The report, based on Field Effect's managed detection and response telemetry and frontline incident investigations, shows threat actors are increasingly abusing trusted identities, collaboration platforms and enterprise workflows to gain access.
Field Effect investigators documented multiple campaigns exploiting trusted enterprise tools as entry points. In one campaign tracked since September 2025, threat actors impersonated internal IT help desks through newly created Microsoft 365 tenants and used Microsoft Teams voice calls to convince employees to grant Quick Assist remote access.
Once access was granted, attackers executed PowerShell-based tooling to enumerate privileges and deploy additional malware. These identity-driven intrusions frequently led to credential harvesting, lateral movement and ransomware deployment.
The report also highlights artificial intelligence's growing role in accelerating cybercriminal operations. Threat actors used AI to produce convincing phishing content, automate reconnaissance and test exploit code more efficiently.
"AI did not necessarily introduce entirely new attack techniques," Fischl said. "What it did was dramatically accelerate the ones attackers were already using, making them faster and easier to scale."
Beyond identity compromise, Field Effect investigators observed persistent attacks targeting edge infrastructure such as VPN appliances, firewalls, and routers. One sustained campaign involved exploitation of SonicWall SSL VPN appliances, where attackers reused previously exposed credentials to authenticate directly into high-privilege systems.
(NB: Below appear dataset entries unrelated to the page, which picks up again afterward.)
(** * pmg: the dependency bump workflow of [bin/bump.js]

    A shallow embedding of [bin/bump.js] (and of the earlier draft of the same
    script that the repository also carries).  The script is a straight line
    of awaited calls into nodegit, the file system, Octokit and the console;
    it is embedded as a program over an explicit signature of those calls, so
    that the order in which the outside world is touched can be stated and
    proved for every behaviour of the outside world.

    Embedded: [internals.*] and [exports.bump], with the JavaScript they rely
    on (string replacement, property reads and writes on the parsed manifest,
    template literals, [JSON.stringify]).  Not embedded: the command line
    wrapper at the end of the file, which passes [process.argv] to [bump],
    prints a thrown error and exits with status 1. *)

From Stdlib Require Import String Ascii List Bool Arith NArith Lia.
Import ListNotations.
Local Open Scope list_scope.
Local Open Scope string_scope.

Set Warnings "-register-all".

(* ===================================================================== *)
(** * JavaScript strings

    A JavaScript string is a sequence of UTF-16 code units; here it is the
    sequence of bytes of its UTF-8 encoding.  Every character the script
    looks for ([@ / ^ ~ .]) is ASCII, and an ASCII byte never occurs inside a
    multi-byte UTF-8 sequence, so searching and replacing them acts alike on
    both representations. *)

Module JsString.

(** [s.slice(n)] for [0 <= n]. *)
Fixpoint slice (n : nat) (s : string) : string :=
  match n, s with
  | O, _ => s
  | S _, EmptyString => EmptyString
  | S n', String _ s' => slice n' s'
  end.

(** [s.replace(pattern, replacement)] with a _string_ pattern: only the
    first occurrence of [pattern] is replaced.  (The replacements used by
    the script, [''] and ['-'], contain no [$], so no substitution pattern
    is expanded.) *)
Fixpoint replace (s pattern replacement : string) {struct s} : string :=
  if prefix pattern s
  then replacement ++ slice (String.length pattern) s
  else match s with
       | EmptyString => EmptyString
       | String c s' => String c (replace s' pattern replacement)
       end.

(** [s.replace(/[...]/g, replacement)]: a global regular expression that is
    a single character class.  Every character of the class is replaced. *)
Fixpoint replace_class_g (class : list ascii) (replacement s : string) : string :=
  match s with
  | EmptyString => EmptyString
  | String c s' =>
      if existsb (Ascii.eqb c) class
      then replacement ++ replace_class_g class replacement s'
      else String c (replace_class_g class replacement s')
  end.

(** [s.split(sep)] for a separator of one character. *)
Fixpoint split (sep : ascii) (s : string) : list string :=
  match s with
  | EmptyString => [EmptyString]
  | String c s' =>
      if Ascii.eqb c sep then EmptyString :: split sep s'
      else match split sep s' with
           | [] => [String c EmptyString]
           | piece :: pieces => String c piece :: pieces
           end
  end.

(** Helpers of the statements (not of the script). *)
Fixpoint filter (keep : ascii -> bool) (s : string) : string :=
  match s with
  | EmptyString => EmptyString
  | String c s' => if keep c then String c (filter keep s') else filter keep s'
  end.

Fixpoint map (f : ascii -> ascii) (s : string) : string :=
  match s with
  | EmptyString => EmptyString
  | String c s' => String (f c) (map f s')
  end.

Fixpoint count (c : ascii) (s : string) : nat :=
  match s with
  | EmptyString => 0
  | String d s' => (if Ascii.eqb d c then 1 else 0) + count c s'
  end.

Fixpoint mem (c : ascii) (s : string) : bool :=
  match s with
  | EmptyString => false
  | String d s' => Ascii.eqb d c || mem c s'
  end.

(** The first occurrence of the character [c] is removed. *)
Fixpoint remove_first (c : ascii) (s : string) : string :=
  match s with
  | EmptyString => EmptyString
  | String d s' => if Ascii.eqb d c then s' else String d (remove_first c s')
  end.

(** The first occurrence of the character [c] becomes [d]. *)
Fixpoint subst_first (c d : ascii) (s : string) : string :=
  match s with
  | EmptyString => EmptyString
  | String e s' => if Ascii.eqb e c then String d s' else String e (subst_first c d s')
  end.

End JsString.

(* ===================================================================== *)
(** * Branch and commit naming ([bump], lines 132-135) *)

(** [afterVersion.replace(/[\^\~]/g, '')] *)
Definition safeVersion (afterVersion : string) : string :=
  JsString.replace_class_g ["^"%char; "~"%char] "" afterVersion.

(** [packageName.replace('@', '').replace('/', '-')] *)
Definition safePackageName (packageName : string) : string :=
  JsString.replace (JsString.replace packageName "@" "") "/" "-".

(** [`bump-${safePackageName}-v${safeVersion}`] *)
Definition branchName (packageName afterVersion : string) : string :=
  "bump-" ++ safePackageName packageName ++ "-v" ++ safeVersion afterVersion.

(** [`Bump ${safePackageName} to v${safeVersion}`] *)
Definition commitMessage (packageName afterVersion : string) : string :=
  "Bump " ++ safePackageName packageName ++ " to v" ++ safeVersion afterVersion.

(** The naming rule as the specification words it: the characters [^] and [~]
    are stripped from the version, the characters [@] and [/] are stripped
    from the package name. *)
Module SpecNaming.

Definition strip (chars : list ascii) (s : string) : string :=
  JsString.filter (fun c => negb (existsb (Ascii.eqb c) chars)) s.

Definition sanitizedVersion (afterVersion : string) : string :=
  strip ["^"%char; "~"%char] afterVersion.

Definition sanitizedPackageName (packageName : string) : string :=
  strip ["@"%char; "/"%char] packageName.

Definition branchName (packageName afterVersion : string) : string :=
  "bump-" ++ sanitizedPackageName packageName ++ "-v" ++ sanitizedVersion afterVersion.

Definition commitMessage (packageName afterVersion : string) : string :=
  "Bump " ++ sanitizedPackageName packageName ++ " to v" ++ sanitizedVersion afterVersion.

End SpecNaming.


(* ===================================================================== *)
(** * The parsed manifest: JSON values as JavaScript sees them

    [JSON.parse] builds a tree of fresh objects without sharing, so the
    in-place assignment [pkg.dependencies[packageName] = afterVersion] is the
    functional update of that tree.  An object keeps its own properties in
    order (that order is what [JSON.stringify] prints), hence the association
    list.  A number is carried by the text [Number::toString] gives it (the
    infinities, which [JSON.parse] yields for literals beyond the range of a
    double and [JSON.stringify] prints as [null], are left out). *)

Inductive json : Type :=
| JNull
| JBool (b : bool)
| JNum (text : string)
| JStr (s : string)
| JArr (items : list json)
| JObj (fields : list (string * json)).

(** What a property read can evaluate to: [undefined], a value of the parsed
    tree, or a member inherited from [Object.prototype] (a built-in function,
    or [Object.prototype] itself for [__proto__]). *)
Inductive value : Type :=
| VUndefined
| VJson (j : json)
| VFunction (name : string)
| VObjectPrototype.

Module JsObject.

(** Own property lookup. *)
Fixpoint own (key : string) (fields : list (string * json)) : option json :=
  match fields with
  | [] => None
  | (k, v) :: rest => if String.eqb k key then Some v else own key rest
  end.
(** ** [fnmatch]-style matching of one path component

    The only wildcard the plugin's pattern uses is the star; every other
    character of the pattern stands for itself. *)

Fixpoint fnmatch (pat : list ascii) (s : list ascii) {struct pat} : bool :=
  match pat with
  | [] => match s with [] => true | _ :: _ => false end
  | c :: pat' =>
      if Ascii.eqb c "*" then
        (fix star (t : list ascii) : bool :=
           fnmatch pat' t
           || match t with [] => false | _ :: t' => star t' end) s
      else match s with
           | [] => false
           | a :: s' => Ascii.eqb c a && fnmatch pat' s'
           end
  end.

Definition backup_glob : string := "astrbot_backup_*.zip".

Definition glob_match (pattern name : string) : bool :=
  fnmatch (list_ascii_of_string pattern) (list_ascii_of_string name).

(** ** The directory tree under the installation directory *)

Inductive node : Type :=
| File (name : string)
| Dir (name : string) (children : list node).

Definition dirnames (cs : list node) : list string :=
  flat_map (fun c => match c with Dir d _ => [d] | File _ => [] end) cs.

Definition filenames (cs : list node) : list string :=
  flat_map (fun c => match c with File f => [f] | Dir _ _ => [] end) cs.

(** [os.walk(top)], top-down.  Each directory yields
    [(root, dirs, files)]; the caller then replaces [dirs] in place by
    [[d for d in dirs if keep d]], and the walk descends into what is
    left, in order.  [n] is the node found at [root]; a [root] that is
    not a directory yields nothing. *)
Fixpoint os_walk (keep : string -> bool) (root : path) (n : node)
  : list (path * list string * list string) :=
  match n with
  | File _ => []
  | Dir _ cs =>
      (root, dirnames cs, filenames cs)
      :: flat_map (fun c =>
                     match c with
                     | Dir d _ => if keep d then os_walk keep (root ++ [d]) c else []
                     | File _ => []
                     end) cs
  end.

(** ** [AutoBackupPlugin]: exclusion rules and file names *)

Definition default_exclude_dirs : list string :=
  [".venv"; "__pycache__"; ".git"; "node_modules"].

(** [_should_exclude(path, exclude_dirs=None)]. *)
Definition _should_exclude (p : string) (exclude_dirs : option (list string)) : bool :=
  let exclude_dirs :=
    match exclude_dirs with
    | None => default_exclude_dirs
    | Some l => l
    end in
  existsb (fun part => PyStr.str_in part exclude_dirs) (parts p).

Definition excluded_suffixes : list string := [".pyc"; ".log"; ".tmp"].

Definition backup_prefix : string := "astrbot_backup_".

(** The test of lines 112-113: an earlier (or the current) backup. *)
Definition is_backup_name (file_path : path) : bool :=
  PyStr.startswith (name file_path) backup_prefix
  && String.eqb (suffix file_path) ".zip".

(** [datetime.now()], second granularity. *)
Record datetime : Type := mkDatetime {
  year : nat; month : nat; day : nat;
  hour : nat; minute : nat; second : nat
}.

Definition digit (n : nat) : ascii := ascii_of_nat (48 + n mod 10).

(** [%m], [%d], [%H], [%M], [%S]: two digits, zero padded. *)
Definition fmt2 (n : nat) : string :=
  String (digit (n / 10)) (String (digit n) EmptyString).

(** [%Y]: four digits for the years 0001..9999 of [datetime]. *)
Definition fmt4 (n : nat) : string :=
  String (digit (n / 1000)) (String (digit (n / 100)) (fmt2 n)).

(** [strftime("%Y%m%d_%H%M%S")]. *)
Definition strftime (t : datetime) : string :=
  fmt4 (year t) ++ fmt2 (month t) ++ fmt2 (day t) ++ "_"
  ++ fmt2 (hour t) ++ fmt2 (minute t) ++ fmt2 (second t).

(** [_generate_backup_filename]. *)
Definition _generate_backup_filename (now : datetime) : string :=
  "astrbot_backup_" ++ strftime now ++ ".zip".

(** ** Configuration and the plugin object *)

(** [self.config]: the three recognised options, each possibly absent. *)
Record config : Type := mkConfig {
  cfg_backup_path : option string;
  cfg_max_backups : option Z;
  cfg_cron_expression : option string
}.

(** [d.get(key, default)]. *)
Definition get {A : Type} (o : option A) (default : A) : A :=
  match o with Some v => v | None => default end.

Record plugin : Type := mkPlugin {
  cfg : config;
  astrbot_path : path
}.

(** [_get_backup_path]. *)
Definition _get_backup_path (self : plugin) : path :=
  let backup_path := get (cfg_backup_path (cfg self)) EmptyString in
  if negb (String.eqb backup_path EmptyString) && isabs backup_path
  then parts backup_path
  else parent (astrbot_path self).

(** ** The destination directory, the log, and fallible steps *)

(** The outcome of a step that may raise [Exception(msg)]. *)
Inductive res (A : Type) : Type :=
| Ok (a : A)
| Raise (msg : string).
Arguments Ok {A} a.
Arguments Raise {A} msg.

(** One name listed in the destination directory.  [d_mtime] is what
    [stat().st_mtime] gives: the number the sort compares, or the
    exception [stat] raises (on a dangling link, say); [d_unlink] is the
    message of the exception [unlink] raises on it (a directory, a locked
    or protected file), if any. *)
Record dirent : Type := mkDirent {
  d_name : string;
  d_mtime : res Z;
  d_unlink : option string
}.

Inductive log_record : Type :=
| LogBackupStart (file : path)
| LogBackupDone (file : path) (size : N)
| LogBackupFailed (e : string)
| LogDeleted (file : path)
| LogDeleteFailed (file : path) (e : string)
| LogCleanupFailed (e : string).

Record state : Type := mkState {
  st_dir : list dirent;            (* listing of the destination directory *)
  st_zip : option (list path);     (* entry names of the archive of this attempt *)
  st_log : list log_record         (* the logger, oldest record first *)
}.

(** Steps thread the state and may raise. *)
Definition M (A : Type) : Type := state -> res A * state.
In several cases, these credentials were later leveraged by Akira ransomware operators, demonstrating how attackers can combine credential reuse, delayed patching and exposed edge systems to bypass traditional defenses.
Geopolitical tensions continued to shape cyber activity throughout 2025, according to the report. State-aligned actors intensified espionage and access operations, while ransomware groups and hacktivists increasingly targeted critical infrastructure and public sector organizations.
These overlapping motivations are contributing to a threat landscape where financial, political and strategic objectives increasingly intersect.
"Organizations cannot control an attacker's intent or capabilities," Fischl said. "But they can reduce the opportunities attackers rely on by strengthening identity security, improving visibility across their environments and addressing exposed infrastructure."
The report's key findings include the convergence of geopolitical tensions shaping threats, with state-aligned actors, ransomware groups, and hacktivists increasingly overlapping in tactics and infrastructure. Edge infrastructure remained critical entry points for ransomware and credential-driven attacks.
Trusted platforms like Microsoft Teams, Zoom and Quick Assist were increasingly exploited by attackers to deliver malware and gain privileged access, while generative AI enabled faster phishing development, automated reconnaissance and quicker exploit validation.
The findings underscore the need for organizations to prioritize identity security and implement stronger authentication measures as the cybersecurity landscape continues to evolve around compromised credentials rather than traditional system vulnerabilities.